Cmpl $USER _rpl,%eax #判断返回用户态还是内核态
JB Resume_kernel # Returning to v8086 or userspace
ENTRY (Resume_userspace)
..............

Jne work_pending
JMP Restore_all
ENTRY (Resume_kernel)
..........
Need_resched:
MOVL ti_flags (%EBP),%ECX # need_resched set?
Testb $_tif_need_resched,%cl #检查TIF_NEED_SCHED有没有被置位
JZ Restore_all
Testl $X 86_eflags_if,pt_eflags (%ESP) # interrupts off (exception path)?
JZ Restore_all
Call Preempt_schedule_irq #在这里显示调用了schedule ()
JMP need_resched
Here we have tracked a complete scheduling process within the clock interrupt.
(2) The current process actively discards the CPU
Since is the initiative to give up, the direct active call schedule () on the line, the kernel inside a lot of places are doing so, as long as the search schedule call point will see. The following is a call starting with schedule ()

Flow chart:


Summarize the process of execution:
(1) Clear tif_need_sched
(2) Determine if the current process should continue to be set to task_running state, and if not, remove it from the run queue
(3) To see if the current run queue has a running process, if not, call Idle_balance (CPU, RQ) Balance load
(4) Put the current process back into the run queue and set the current process pointer to null.
(5) Select the next process as the current process
(6) To determine if the current process is not equal to the selected process, the process of switching, the implementation of SWTICH_TO, this part will be explained next time.

To say so much, because there are a lot of details I do not understand, the following raised a few questions, I hope to discuss with you:
(1) The code in the schedule () function and its expansion
if (Prev->state &&! ( Preempt_count () & preempt_active)) {
/*prev->state >0 that the current process is in the stopped state, and can preempt the case * *
if (Unlikely (Signal_pending_state (Prev->state, prev))
Prev->state = task_running;/**/
Else
Deactivate_task (RQ, prev, 1);/* Remove prev*/from red-black tree
Switch_count = &prev->nvcsw;

This part of the meaning is that if the current process still needs to stay in the running queue, set its prev->state = task_running, otherwise take it from
deleted in the red and black tree.
Question one: What is the exact condition of the decision to remain in the running queue?
if (Unlikely (Signal_pending_state (Prev->state, prev))
Guess it should be, task_interruptible this state, you can always accept the signal to continue to run.
Question two: If you do not stay in the running queue will be removed from the red and black tree, trace delete function finally to the dequeue_entity () of this Code
/* Clear Partner/* clear_buddies (CFS_RQ, SE);
/* Most of the cases are equal, not executed,
Because the current process is not always in the running queue
What is the key to the problem?
if (SE!= cfs_rq->curr)
__dequeue_entity (CFS_RQ, SE);

What is the meaning of this judgment condition? SE is not the current process. Under what circumstances can this condition of judgment be established, preferably with a concrete example.
I think so, most of the time SE = Cfs_rq->curr, then the team operation is not performed, because the current process is not in the running queue, this can be a new process to run the start of the column to be validated, concrete visible pick_next_task ().

Contact Us

The content source of this page is from Internet, which doesn't represent Alibaba Cloud's opinion; products and services mentioned on that page don't have any relationship with Alibaba Cloud.

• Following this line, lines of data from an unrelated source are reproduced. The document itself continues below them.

(* ===== verification/WorkerFacts.v ===== *)
(** * WorkerFacts: the queue directory under the hands of the worker

    The names in the queue directory fit their entries; an attempt on one
    message leaves the others alone; so do mail traffic and the acceptance of
    further messages. *)

From S2P Require Import Prelude GoStrings Strconv Crypto World WorldFacts Accounts AccountsFacts Flags MailStore.
From S2P Require Import MailNames MailFacts Token Config GoNet MailServer Relay RelayFacts RelaySpec Worker.

Section Facts.
Context {U : UnicodeTables} {Acc : Accounts} {Laws : AccountsLaws Acc} {Et : ErrorText} {Zo : Zone}.
Context {Ro : ReadOnlyAccounts Acc} (dir : path) (Hap : ∀ uid, apart dir (mailRoot uid)).

Abbreviation json_file id := (dir ++ [id ++ B ".json"]).
Abbreviation eml_file id := (dir ++ [id ++ B ".eml"]).

(** File names are names, and every sidecar tells the identifier it is named
    after. *)
Record spool_ok (f : tree) : Prop := {
  sp_names name n : f !! (dir ++ [name]) = Some n → plain name;
  sp_ids id j e : file_in f (json_file id) = Some (Json j) → unmarshal_entry j = Some e → e_ID e = id;
}.

(** Only the two files of [id] may differ. *)
Definition only (id : bytes) (w w' : world) : Prop :=
  w_now w' = w_now w ∧ (healthy w → healthy w') ∧
  ∀ q, dir `prefix_of` q → q ≠ json_file id → q ≠ eml_file id → w_fs w' !! q = w_fs w !! q.

#[export] Instance only_preorder id : PreOrder (only id).
Proof.
  split; [by intros w |]. intros w1 w2 w3 (H1 & H2 & H3) (H4 & H5 & H6).
  split; [congruence |]. split; [auto |]. intros q Hq Hj He. by rewrite H6, H3.
Qed.

Lemma spared_only id w w' : spared dir w w' → only id w w'.
Proof. intros (H1 & H2 & H3). split; [done |]. split; [done |]. intros q Hq _ _. by apply H3. Qed.

(** The same, and the directory stays in order. *)
Definition tidy_only (id : bytes) (w w' : world) : Prop := only id w w' ∧ (spool_ok (w_fs w) → spool_ok (w_fs w')).

#[export] Instance tidy_only_preorder id : PreOrder (tidy_only id).
Proof. split; [by intros w |]. intros w1 w2 w3 [H1 H2] [H3 H4]. split; [by etrans | auto]. Qed.

Lemma spool_ok_ext f f' :
  (∀ q, dir `prefix_of` q → f' !! q = f !! q ∨ f' !! q = None) → spool_ok f → spool_ok f'.
Proof.
  intros Hf [Hn Hi]. split.
  - intros name n H. destruct (Hf (dir ++ [name])) as [Hx | Hx]; [by eexists | | congruence].
    apply (Hn name n). congruence.
  - intros id j e H. apply (Hi id j e). apply file_in_Some in H. apply file_in_Some.
    destruct (Hf (json_file id)) as [Hx | Hx]; [by eexists | congruence | congruence].
Qed.

Lemma spared_tidy id w w' : spared dir w w' → tidy_only id w w'.
Proof.
  intros Hs. split; [by apply spared_only |]. apply spool_ok_ext. intros q Hq. left. by apply Hs.
Qed.

Lemma os_Remove_now p w r w' : os_Remove p w = (r, w') → w_now w' = w_now w ∧ (healthy w → healthy w').
Proof.
  unfold os_Remove. intros H. split; [| by eapply syscall_health].
  by apply syscall_inv in H as [[_ [_ [? _]]] | (f & _ & _ & ? & _)].
Qed.

(** Names with both files in the directory. *)
Definition id_name (id : bytes) : Prop := plain (id ++ B ".json") ∧ plain (id ++ B ".eml").

Context (Hdir : Forall plain dir).

Lemma remove_file_tidy id p r w w' :
  p = json_file id ∨ p = eml_file id → os_Remove p w = (r, w') → tidy_only id w w'.
Proof.
  intros Hp H. destruct (os_Remove_now _ _ _ _ H) as [Hn Hh]. apply os_Remove_tree in H.
  assert (∀ q, w_fs w' !! q = w_fs w !! q ∨ q = p ∧ w_fs w' !! q = None) as Hq.
  { intros q. destruct H as [-> | ->]; [by left |]. destruct (decide (p = q)) as [-> | Hne].
    - right. split; [done | apply lookup_delete_eq].
    - left. by apply lookup_delete_ne. }
  split; [split; [done |]; split; [done |] |].
  - intros q _ Hj He. destruct (Hq q) as [? | [-> _]]; [done |]. by destruct Hp.
  - apply spool_ok_ext. intros q _. destruct (Hq q) as [? | [_ ?]]; auto.
Qed.

Lemma remove_entry_tidy id w w' : id_name id → remove_entry dir id w = (tt, w') → tidy_only id w w'.
Proof.
  intros [Hj Hb] H. unfold remove_entry in H. rewrite entryPath_eq, bodyPath_eq in H by done.
  apply st_bind_inv in H as (r1 & w1 & H1 & H). apply st_bind_inv in H as (r2 & w2 & H2 & H). st_inv.
  apply (remove_file_tidy id) in H1; [| by left]. apply (remove_file_tidy id) in H2; [| by right]. by etrans.
Qed.

Lemma writeEntry_tidy e w r w' :
  id_name (e_ID e) → is_int64 (Attempts e) → writeEntry dir e w = (r, w') → tidy_only (e_ID e) w w'.
Proof.
  intros [Hj Hb] Ha H. unfold writeEntry in H. rewrite entryPath_eq in H by done.
  pose proof (write_health _ _ _ _ _ H) as Hh. apply os_WriteFile_inv in H as (Hn & _ & H).
  assert (w_fs w' = w_fs w ∨ ∃ c, (c = Raw [] ∨ c = Json (marshal e)) ∧ w_fs w' = <[json_file (e_ID e) := File c]> (w_fs w)) as Hw.
  { destruct H as [(_ & -> & _) | (x & _ & [-> | (-> & _)])]; eauto. }
  clear H. destruct Hw as [Hf | (c & Hc & Hf)].
  { split; [| by rewrite Hf]. split; [done |]. split; [done |]. intros q _ _ _. by rewrite Hf. }
  split; [split; [done |]; split; [done |] |].
  - intros q _ Hq _. rewrite Hf. by apply lookup_insert_ne.
  - intros [Hnm Hi]. rewrite Hf. split.
    + intros name n [[Heq _] | [_ Hx]]%lookup_insert_Some; [| by eapply Hnm].
      apply app_inv_head in Heq. by injection Heq as <-.
    + intros id j e'. rewrite file_in_insert. case_decide as Heq; [| by apply Hi].
      apply app_inv_head in Heq. injection Heq as Heq. apply app_inv_tail in Heq as <-.
      intros [= Hx] Hu. destruct Hc as [-> | ->]; [done |]. injection Hx as <-.
      change (unmarshal_entry (marshal_entry e) = Some e') in Hu. rewrite entry_roundtrip in Hu by done. by injection Hu as <-.
Qed.

(** One attempt concerns the files of its message only. *)
Lemma attempt_tidy net range srv entry w ds w' :
  id_name (e_ID entry) → healthy w → attempt dir net range srv entry w = (ds, w') → tidy_only (e_ID entry) w w'.
Proof.
  intros Hid Hh H. unfold attempt in H. apply st_bind_inv in H as (x & w1 & Hx & H).
  apply (spared_read _ _ _ _ dir) in Hx. assert (healthy w1) as Hh1 by (by apply Hx).
  etrans; [by apply spared_tidy |]. clear Hx. destruct x as [c | e].
  2: { apply st_bind_inv in H as ([] & w2 & H2 & H). st_inv. by apply remove_entry_tidy. }
  set (tried := set_attempts (int64 (Attempts entry + 1)) entry) in *. cbv zeta in H. change (e_ID entry) with (e_ID tried) in *.
  apply st_bind_inv in H as (ds' & w2 & H2 & H). apply (deliver_groups_spec dir Hap) in H2 as (Hs & _); [| done].
  assert (healthy w2) as Hh2 by (by apply Hs). etrans; [by apply spared_tidy |]. clear Hs.
  case_decide; [apply st_bind_inv in H as ([] & w3 & H3 & H); st_inv; by apply remove_entry_tidy |].
  destruct (queueMaxAttempts <=? Attempts tried).
  - apply st_bind_inv in H as (b & w3 & H3 & H). apply (bounce_spared dir Hap) in H3; [| done].
    etrans; [by apply spared_tidy |]. apply st_bind_inv in H as ([] & w4 & H4 & H). st_inv. by apply remove_entry_tidy.
  - apply st_bind_inv in H as (now & w3 & H3 & H). unfold Now, gets in H3. injection H3 as <- <-.
    apply st_bind_inv in H as (r & w4 & H4 & H). st_inv. apply writeEntry_tidy in H4; [done | done |].
    cbn [Attempts tried set_attempts]. apply int64_range.
Qed.

Lemma snoc_inj (d : path) (a b : bytes) : d ++ [a] = d ++ [b] → a = b.
Proof. by intros [_ H]%app_inj_tail. Qed.

Lemma queued_only id w w' entry message :
  only id w w' → e_ID entry ≠ id → queued dir (w_fs w) entry message → queued dir (w_fs w') entry message.
Proof.
  intros (_ & _ & Hs) Hne [[Hp Hd] Hn (j & Hj & Hu) Hb].
  assert (∀ sfx, sfx = B ".json" ∨ sfx = B ".eml" →
    w_fs w' !! (dir ++ [e_ID entry ++ sfx]) = w_fs w !! (dir ++ [e_ID entry ++ sfx])) as Hf.
  { intros sfx Hsfx. apply Hs; [by eexists | |]; intros Hx%snoc_inj; destruct Hsfx as [-> | ->].
    - by apply app_inv_tail in Hx.
    - by apply (json_not_eml id (e_ID entry)).
    - by apply json_not_eml in Hx.
    - by apply app_inv_tail in Hx. }
  constructor; [split; [done |] | done | |].
  - rewrite dirb_spec in *. destruct Hd as [-> | Hd]; [by left | right]. rewrite Hs; [done | done | |];
      intros Hx; apply (f_equal length) in Hx; rewrite length_app in Hx; simpl in Hx; lia.
  - exists j. split; [| done]. rewrite <- Hj. apply file_in_same, Hf. by left.
  - rewrite <- Hb. apply file_in_same, Hf. by right.
Qed.

(** ** Trying one file *)

Lemma readEntry_quiet id w r w' : readEntry dir id w = (r, w') → spared dir w w'.
Proof.
  unfold readEntry, read_json. intros [(c & w1 & Hc & H) | (e & Hc & _)]%try_bind_inv.
  - apply (spared_read _ _ _ _ dir) in Hc. by st_inv.
  - by eapply spared_read.
Qed.

Lemma readEntry_named id w e w' : id_name id → spool_ok (w_fs w) → readEntry dir id w = (Ok e, w') → e_ID e = id.
Proof.
  intros [Hj _] Hs. unfold readEntry, read_json. rewrite entryPath_eq by done.
  intros [(c & w1 & Hc & H) | (x & _ & ?)]%try_bind_inv; [| done].
  apply os_ReadFile_inv in Hc as [_ Hc]. destruct c as [b | j]; [by st_inv |].
  destruct (unmarshal j) as [e' |] eqn:Hu; [| by st_inv]. st_inv. by eapply (sp_ids _ Hs).
Qed.

Lemma try_entry_tidy net range srv id w w' :
  id_name id → healthy w → spool_ok (w_fs w) → try_entry dir srv net range id w = (tt, w') → tidy_only id w w'.
Proof.
  intros Hid Hh Hs H. unfold try_entry in H. apply st_bind_inv in H as (r & w1 & Hr & H).
  pose proof (readEntry_quiet _ _ _ _ Hr) as Hq. assert (healthy w1) as Hh1 by (by apply Hq).
  etrans; [by apply spared_tidy |]. destruct r as [e | x]; [| by st_inv].
  apply (readEntry_named _ _ _ _ Hid Hs) in Hr. subst id.
  apply st_bind_inv in H as (now & w2 & Hn & H). unfold Now, gets in Hn. injection Hn as <- <-.
  destruct (_ <? _); [by st_inv |]. apply st_bind_inv in H as (ds & w2 & Ha & H). st_inv.
  by eapply attempt_tidy.
Qed.

(** A message that is due is attempted. *)
Lemma try_entry_due net range srv entry message w :
  queued dir (w_fs w) entry message → healthy w → NextTry entry <= w_now w →
  try_entry dir srv net range (e_ID entry) w = (tt, (attempt dir net range srv entry w).2).
Proof.
  intros Hq Hh Hn. unfold try_entry. destruct (queued_read _ _ _ _ Hq Hh) as [Hr _].
  rewrite (st_bind_eq _ _ _ _ _ Hr). rewrite (st_bind_eq Now _ w _ _ eq_refl).
  replace (w_now w <? NextTry entry) with false by lia.
  destruct (attempt dir net range srv entry w) as [ds w'] eqn:Ha. by rewrite (st_bind_eq _ _ _ _ _ Ha).
Qed.

(** ** What the other goroutines do *)

(** Time does not run backwards, nothing breaks, queued messages stay as they
    are and the directory stays in order. *)
Record respects (w w' : world) : Prop := {
  re_now : w_now w <= w_now w';
  re_health : healthy w → healthy w';
  re_kept entry message : queued dir (w_fs w) entry message → queued dir (w_fs w') entry message;
  re_tidy : spool_ok (w_fs w) → spool_ok (w_fs w');
}.

#[export] Instance respects_preorder : PreOrder respects.
Proof.
  split; [by intros w |]. intros w1 w2 w3 [] []. split; [lia | auto ..].
Qed.

(** Mail traffic: whatever spares the directory. *)
Lemma spared_respects w w' : spared dir w w' → respects w w'.
Proof.
  intros Hs. pose proof (spared_tidy [] _ _ Hs) as [_ Ht]. pose proof Hs as (Hn & Hh & _).
  split; [lia | done | | done]. intros entry message. by apply queued_spared.
Qed.

Lemma Append_respects uid name flags date body w r w' :
  good_name name → Append uid name flags date body w = (r, w') → respects w w'.
Proof. intros Hg H. eapply spared_respects, Append_spared; [exact Hg | apply Hap | exact H]. Qed.

Lemma later_respects w t : w_now w <= t → respects w (set_now t w).
Proof. intros Ht. by split. Qed.

(** Files of another message. *)
Lemma tidy_respects id w w' :
  tidy_only id w w' → (∀ entry message, queued dir (w_fs w) entry message → e_ID entry ≠ id) → respects w w'.
Proof.
  intros [Ho Ht] Hne. pose proof Ho as (Hn & Hh & _). split; [lia | done | | done].
  intros entry message Hq. eapply queued_only; [exact Ho | by eapply Hne | exact Hq].
Qed.

(** ** Accepting a message *)

Lemma write_eml_tidy id c w r w' :
  id_name id → os_WriteFile (bodyPath dir id) (Raw c) w = (r, w') → tidy_only id w w'.
Proof.
  intros [_ Hb] H. rewrite bodyPath_eq in H by done. pose proof (write_health _ _ _ _ _ H) as Hh.
  apply os_WriteFile_inv in H as (Hn & _ & H).
  assert (w_fs w' = w_fs w ∨ ∃ b, w_fs w' = <[eml_file id := File (Raw b)]> (w_fs w)) as [Hf | [b Hf]].
  { destruct H as [(_ & -> & _) | (x & _ & [-> | (-> & _)])]; eauto. }
  { split; [| by rewrite Hf]. split; [done |]. split; [done |]. intros q _ _ _. by rewrite Hf. }
  split; [split; [done |]; split; [done |] |].
  - intros q _ _ Hq. rewrite Hf. by apply lookup_insert_ne.
  - intros [Hnm Hi]. rewrite Hf. split.
    + intros name n [[Heq%snoc_inj _] | [_ Hx]]%lookup_insert_Some; [by rewrite <- Heq | by eapply Hnm].
    + intros id' j e'. rewrite file_in_insert. case_decide as Heq; [| by apply Hi].
      by apply snoc_inj, eq_sym, json_not_eml in Heq.
Qed.

Lemma spool_tidy id from to message w r w' :
  id_name id → spool dir id from to message w = (r, w') → tidy_only id w w'.
Proof.
  intros Hid H. unfold spool in H.
  apply try_bind_inv in H as [(x & w1 & Hx & H) | (e & Hx & _)]; apply write_eml_tidy in Hx; try done.
  etrans; [exact Hx |]. rewrite (st_bind_eq Now _ w1 _ _ eq_refl), (st_bind_eq Now _ w1 _ _ eq_refl) in H.
  apply st_bind_inv in H as (r' & w2 & Hw & H). apply writeEntry_tidy in Hw; [| done | by unfold is_int64; simpl].
  etrans; [exact Hw |]. destruct r'; [by st_inv |]. apply st_bind_inv in H as (x' & w3 & Hr & H). st_inv.
  eapply remove_file_tidy; [| exact Hr]. right. by apply bodyPath_eq, Hid.
Qed.

Lemma mkdir_respects w r w' : os_MkdirAll dir w = (r, w') → respects w w'.
Proof.
  intros H. pose proof (syscall_health _ _ _ _ H) as Hh. apply os_MkdirAll_inv in H as (Hn & _ & H).
  assert (w_fs w' = w_fs w ∨ w_fs w' = mkdirs (w_fs w) dir) as Hf by (destruct H as [(_ & -> & _) | [_ ->]]; auto).
  clear H. assert (∀ name, w_fs w' !! (dir ++ [name]) = w_fs w !! (dir ++ [name])) as Hsame.
  { intros name. destruct Hf as [-> | ->]; [done |]. apply mkdirs_lookup_not. apply snoc_not_prefix. }
  split; [lia | done | |].
  - intros entry message [[Hp Hd] Hi (j & Hj & Hu) Hb]. constructor; [split; [done |] | done | |].
    + destruct Hf as [-> | ->]; [done |]. by apply dirb_mkdirs_mono.
    + exists j. split; [| done]. rewrite <- Hj. apply file_in_same, Hsame.
    + rewrite <- Hb. apply file_in_same, Hsame.
  - intros [Hnm Hi]. split.
    + intros name n. rewrite Hsame. apply Hnm.
    + intros id j e. rewrite (file_in_same (w_fs w)) by apply Hsame. apply Hi.
Qed.

(** Accepting a message, whatever fails: no file in the queue may carry the
    nanosecond at which it happens. *)
Lemma enqueue_respects from to message w r w' :
  (∀ id, (FormatInt (w_now w) ++ B "-") `prefix_of` id → w_fs w !! json_file id = None) →
  enqueue dir from to message w = (r, w') → respects w w'.
Proof.
  intros Hfresh H. destruct (os_MkdirAll dir w) as [rm w1] eqn:Hm. pose proof (mkdir_respects _ _ _ Hm) as Hr1.
  destruct rm as [[] | e]; [| unfold enqueue in H; rewrite (try_bind_err _ _ _ _ _ Hm) in H; by injection H as _ <-].
  destruct (enqueue_spool dir from to message w w1 Hm) as (id & w2 & Hid & Hf & Hn & Hx & Heq & Hpre). rewrite Heq in H.
  etrans; [exact Hr1 |]. apply os_MkdirAll_inv in Hm as (Hn1 & _ & Hm).
  assert (respects w1 w2) as Hr2.
  { apply spared_respects. split; [done |]. split; [unfold healthy; by rewrite Hx |]. intros q _. by rewrite Hf. }
  etrans; [exact Hr2 |]. apply spool_tidy in H; [| done]. eapply tidy_respects; [exact H |].
  intros entry m [_ _ (j & Hj & _) _] <-. rewrite Hf in Hj. apply file_in_Some in Hj.
  assert (w_fs w1 !! json_file (e_ID entry) = w_fs w !! json_file (e_ID entry)) as Hs.
  { destruct Hm as [(_ & -> & _) | [_ ->]]; [| done]. apply mkdirs_lookup_not, snoc_not_prefix. }
  rewrite Hs, Hfresh in Hj; [done |]. by rewrite <- Hn1.
Qed.
End Facts.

If the content of the page makes you feel confusing, please write us an email, we will handle the problem within 5 days after receiving your email.

If you find any instances of plagiarism from the community, please send an email to: info-contact@alibabacloud.com and provide relevant evidence. A staff member will contact you within 5 working days.

A Free Trial That Lets You Build Big!

Start building with 50+ products and up to 12 months usage for Elastic Compute Service

  • Sales Support

    1 on 1 presale consultation

  • After-Sales Support

    24/7 Technical Support 6 Free Tickets per Quarter Faster Response

  • Alibaba Cloud offers highly flexible support services tailored to meet your exact needs.